▸ INSTRUCTIONS TO FOLLOW: Set down exactly the lines of the records from the top to the line containing "identifier, when the"; include both.

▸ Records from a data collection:

(** X6: what a call of the data source method for a row that exists prints.
    For the column identifier [_impl] it prints nothing: the attribute is
    there, the call has just made sure of it. For any other column
    identifier, when the row lacks the attribute and the interface has no
    missing value configured, the call formats the interface's message with
    the row index and the column identifier: it prints the line, and emits
    nothing else; or, when the formatting raises, the call raises the same
    exception, having printed nothing and assigned no [attrs]. In all other
    cases it prints nothing. *)
Theorem objectValue_prints (w : World) (column : NSTableColumn) (row : Z) (r : nat) :
  data_lookup w row = Some r →
  let col := str_of (identifier column) in
  let call := TogaTable.tableView_objectValueForTableColumn_row_ column row w in
  if decide (col = "_impl") then events call.1 = events w
  else
    match attrs (row_at w r) !! col, missing_value (interface w) with
    | None, Unconfigured message _ =>
        match str_format w message row col with
        | Return line => events call.1 = events w ++ [print line]
        | Raise e =>
            call.2 = Raise e ∧ events call.1 = events w ∧
            datum_attrs call.1 = datum_attrs w
        end
    | _, _ => events call.1 = events w
    end.
Proof.
  intros Hr col call.
  destruct (with_cache_frame w r col) as (_ & _ & _ & _ & _ & _ & Hda & He & _).
  assert (∀ l a,
            events (set_datum_attrs (insert (datum_of w r col) a)
                      (emit_all l (with_cache w r col))) = events w ++ l) as Hev
    by (intros l a; cbn [events set_datum_attrs]; by rewrite events_emit_all, He).
  assert (∀ l, events (emit_all l (with_cache w r col)) = events w ++ l) as Hev'
    by (intros l; by rewrite events_emit_all, He).
  unfold call. rewrite (objectValue_run _ _ _ _ Hr). fold col.
  case_decide as Hcol.
  - unfold format_error, diagnostic. rewrite formatted_impl by done. cbn zeta.
    destruct (render _ _ _); cbn [fst]; [rewrite Hev|rewrite Hev']; apply app_nil_r.
  - unfold format_error, diagnostic.
    rewrite formatted_with_cache, formatted_attrs by done.
    destruct (attrs (row_at w r) !! col) as [v|];
      [|destruct (missing_value (interface w)) as [v|message v];
        [|destruct (str_format w message row col) as [line|e]]];
      try (cbn zeta; destruct (render _ _ _); cbn [fst];
           [rewrite Hev|rewrite Hev']; by rewrite ?app_nil_r).
    cbn [fst snd]. by rewrite He, Hda.
Qed.

(** The first row of the example table has no "age": with no missing value
    configured, the call for its "age" cell prints the message. *)
Lemma objectValue_prints_witness :
  let w := set_interface (without_missing_value "missing attribute" (VStr "?"))
             (example_world false) in
  data_lookup w 0 = Some 10%nat ∧
  events (TogaTable.tableView_objectValueForTableColumn_row_ age_column 0 w).1 =
  events w ++ [print "missing attribute"].
Proof.
  intros w. split; [reflexivity|].
  exact (objectValue_prints w age_column 0 10 eq_refl).
Defined.

Lemma set_datum_attrs_id f w :
  f (datum_attrs w) = datum_attrs w → set_datum_attrs f w = w.
Proof. destruct w. unfold set_datum_attrs. cbn. by intros ->. Qed.

Lemma with_cache_hit w r col d : cached w r col = Some d → with_cache w r col = w.
Proof. unfold with_cache. by intros ->. Qed.

Lemma resolved_frame w w' r col :
  col ≠ "_impl" →
  interface w' = interface w → attrs (row_at w' r) = attrs (row_at w r) →
  str_format w' = str_format w →
  resolved w' r col = resolved w r col ∧
  (∀ row, diagnostic w' r row col = diagnostic w r row col) ∧
  (∀ row, format_error w' r row col = format_error w r row col) ∧
  render w' r col = render w r col.
Proof.
  intros Hne Hi Ha Hs.
  assert (resolved w' r col = resolved w r col) as Hres
    by (rewrite !resolved_attrs by done; by rewrite Hi, Ha).
  assert (∀ row, formatted w' r row col = formatted w r row col) as Hfor
    by (intros row; rewrite !formatted_attrs by done; by rewrite Hi, Ha, Hs).
  unfold render, diagnostic, format_error. rewrite Hres, Hi.
  repeat split; try done; intros row; by rewrite Hfor.
Qed.

(** X7: rendering a cell again changes nothing: after a call that returned
    (for a column identifier other than [_impl], a value that can be
    rendered and a diagnostic that can be formatted), a second call for the
    same row and column returns the same render object and leaves the store
    as the first call left it, but for the diagnostic, which is printed
    again when there is one. *)
Theorem objectValue_twice (w : World) (column : NSTableColumn) (row : Z) (r : nat) :
  data_lookup w row = Some r →
  let col := str_of (identifier column) in
  let call := TogaTable.tableView_objectValueForTableColumn_row_ column row in
  col ≠ "_impl" →
  formats w r row col →
  is_cell (resolved w r col) = true →
  call (call w).1 = (emit_all (diagnostic w r row col) (call w).1, (call w).2) ∧
  ∃ datum, (call w).2 = Return datum.
Proof.
  intros Hr col call Hne Hf Hc.
  destruct (objectValue_returns w column row r Hr Hne Hf Hc)
    as (w1 & Hrun & Ha & Hcached & _).
  fold col in Hrun, Ha, Hcached. fold call in Hrun.
  destruct (objectValue_keeps w column row) as (Hi & _ & _ & _ & _ & _ & Hat & _).
  pose proof (objectValue_str_format w column row) as Hs.
  fold call in Hi, Hat, Hs. rewrite Hrun in Hi, Hat, Hs |- *. cbn [fst snd] in *.
  split; [|by eexists].
  assert (data_lookup w1 row = Some r) as Hr1 by (unfold data_lookup; by rewrite Hi).
  destruct (resolved_frame w w1 r col Hne Hi (Hat r) Hs) as (Hres & Hdiag & Herr & Hren).
  unfold call. rewrite (objectValue_run _ _ _ _ Hr1). fold col.
  rewrite (with_cache_hit _ _ _ _ Hcached).
  rewrite Herr, (formats_no_error _ _ _ _ Hne Hf). cbn zeta.
  rewrite Hren, (render_cell _ _ _ Hc), Hdiag.
  assert (datum_of w1 r col = datum_of w r col) as ->
    by (unfold datum_of at 1; by rewrite Hcached).
  f_equal. apply set_datum_attrs_id.
  destruct (emit_all_frame (diagnostic w r row col) w1) as (_ & _ & _ & _ & _ & _ & -> & _).
  by apply insert_id.
Qed.

Lemma plain_formats w r row col : str_format w = plain_format → formats w r row col.
Proof. intros Hs message v _ _. rewrite Hs. by eexists. Qed.

(** The "age" cell of the first row of the example table, which has no
    "age", with no missing value configured: the message is printed by the
    first call and again by the second. *)
Lemma objectValue_twice_witness :
  let w := set_interface (without_missing_value "missing attribute" (VStr "?"))
             (example_world false) in
  let call := TogaTable.tableView_objectValueForTableColumn_row_ age_column 0 in
  data_lookup w 0 = Some 10%nat ∧
  "age" ≠ "_impl" ∧
  formats w 10 0 "age" ∧
  is_cell (resolved w 10 "age") = true ∧
  call (call w).1 = (emit_all [print "missing attribute"] (call w).1, (call w).2) ∧
  ∃ datum, (call w).2 = Return datum.
Proof.
  intros w call.
  assert ("age" ≠ "_impl") as Hne by discriminate.
  assert (formats w 10 0 "age") as Hf by (by apply plain_formats).
  split; [reflexivity|]. split; [exact Hne|].
  split; [exact Hf|]. split; [reflexivity|].
  exact (objectValue_twice w age_column 0 10 eq_refl Hne Hf eq_refl).
Defined.

(** ** A selection change, in all cases *)

Lemma selection_loop_fails w n current_index selection :
  Exists (λ i, data_lookup w (Z.of_N i) = None)
    (enumerate (selectedRowIndexes (table w)) n current_index) →
  TogaTable.selection_loop n current_index selection w = (w, Raise (data_error w)).
Proof.
  revert current_index selection.
  induction n as [|n IH]; intros c acc He.
  - by apply Exists_nil in He.
  - cbn [enumerate TogaTable.selection_loop] in He |- *.
    destruct (data_lookup w (Z.of_N c)) as [r|] eqn:Hr.
    + erewrite bind_return by (by apply data_getitem_run).
      rewrite (bind_return _ _ _ _ _ (get_run _)).
      apply IH. apply Exists_cons in He as [He|He]; [congruence|done].
    + eapply bind_raise. by apply data_getitem_error.
Qed.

▸ THE COMPLETED TASK:
(** X6: what a call of the data source method for a row that exists prints.
    For the column identifier [_impl] it prints nothing: the attribute is
    there, the call has just made sure of it. For any other column
    identifier, when the row lacks the attribute and the interface has no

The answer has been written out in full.